◆ **What the exercise asks**
Search the material for "Raise" and copy each line in which it is found.

◆ **Material supplied**
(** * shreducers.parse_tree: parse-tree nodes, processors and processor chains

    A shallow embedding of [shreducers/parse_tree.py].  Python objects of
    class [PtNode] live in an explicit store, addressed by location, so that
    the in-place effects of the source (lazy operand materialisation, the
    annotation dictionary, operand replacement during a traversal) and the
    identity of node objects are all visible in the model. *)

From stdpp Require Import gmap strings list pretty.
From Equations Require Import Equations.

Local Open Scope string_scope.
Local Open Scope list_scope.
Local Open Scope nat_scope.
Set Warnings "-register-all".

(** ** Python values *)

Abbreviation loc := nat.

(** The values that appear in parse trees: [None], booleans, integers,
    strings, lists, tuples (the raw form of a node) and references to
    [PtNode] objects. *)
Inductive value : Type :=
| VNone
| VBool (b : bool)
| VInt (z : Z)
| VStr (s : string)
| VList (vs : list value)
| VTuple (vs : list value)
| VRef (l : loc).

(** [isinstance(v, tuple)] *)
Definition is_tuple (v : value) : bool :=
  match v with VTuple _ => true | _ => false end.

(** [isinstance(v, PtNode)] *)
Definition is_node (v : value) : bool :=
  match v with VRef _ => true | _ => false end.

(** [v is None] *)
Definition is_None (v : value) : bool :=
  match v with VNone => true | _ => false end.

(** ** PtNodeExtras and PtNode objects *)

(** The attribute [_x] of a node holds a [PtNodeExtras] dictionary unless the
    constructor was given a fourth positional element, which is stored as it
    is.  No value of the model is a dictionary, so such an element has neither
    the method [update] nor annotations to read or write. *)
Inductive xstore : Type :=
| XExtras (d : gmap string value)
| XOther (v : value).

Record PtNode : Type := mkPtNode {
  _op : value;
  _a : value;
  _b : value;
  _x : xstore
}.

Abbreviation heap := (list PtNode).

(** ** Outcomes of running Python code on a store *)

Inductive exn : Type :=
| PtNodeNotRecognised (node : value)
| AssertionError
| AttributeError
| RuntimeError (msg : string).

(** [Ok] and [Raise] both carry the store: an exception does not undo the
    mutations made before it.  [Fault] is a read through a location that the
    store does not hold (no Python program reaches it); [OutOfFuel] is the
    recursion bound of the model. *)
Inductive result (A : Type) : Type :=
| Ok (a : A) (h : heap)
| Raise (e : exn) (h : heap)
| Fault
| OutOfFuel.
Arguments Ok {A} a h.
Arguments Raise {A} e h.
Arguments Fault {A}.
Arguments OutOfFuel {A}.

◆ **Written solution**
(** [Ok] and [Raise] both carry the store: an exception does not undo the
| Raise (e : exn) (h : heap)
Arguments Raise {A} e h.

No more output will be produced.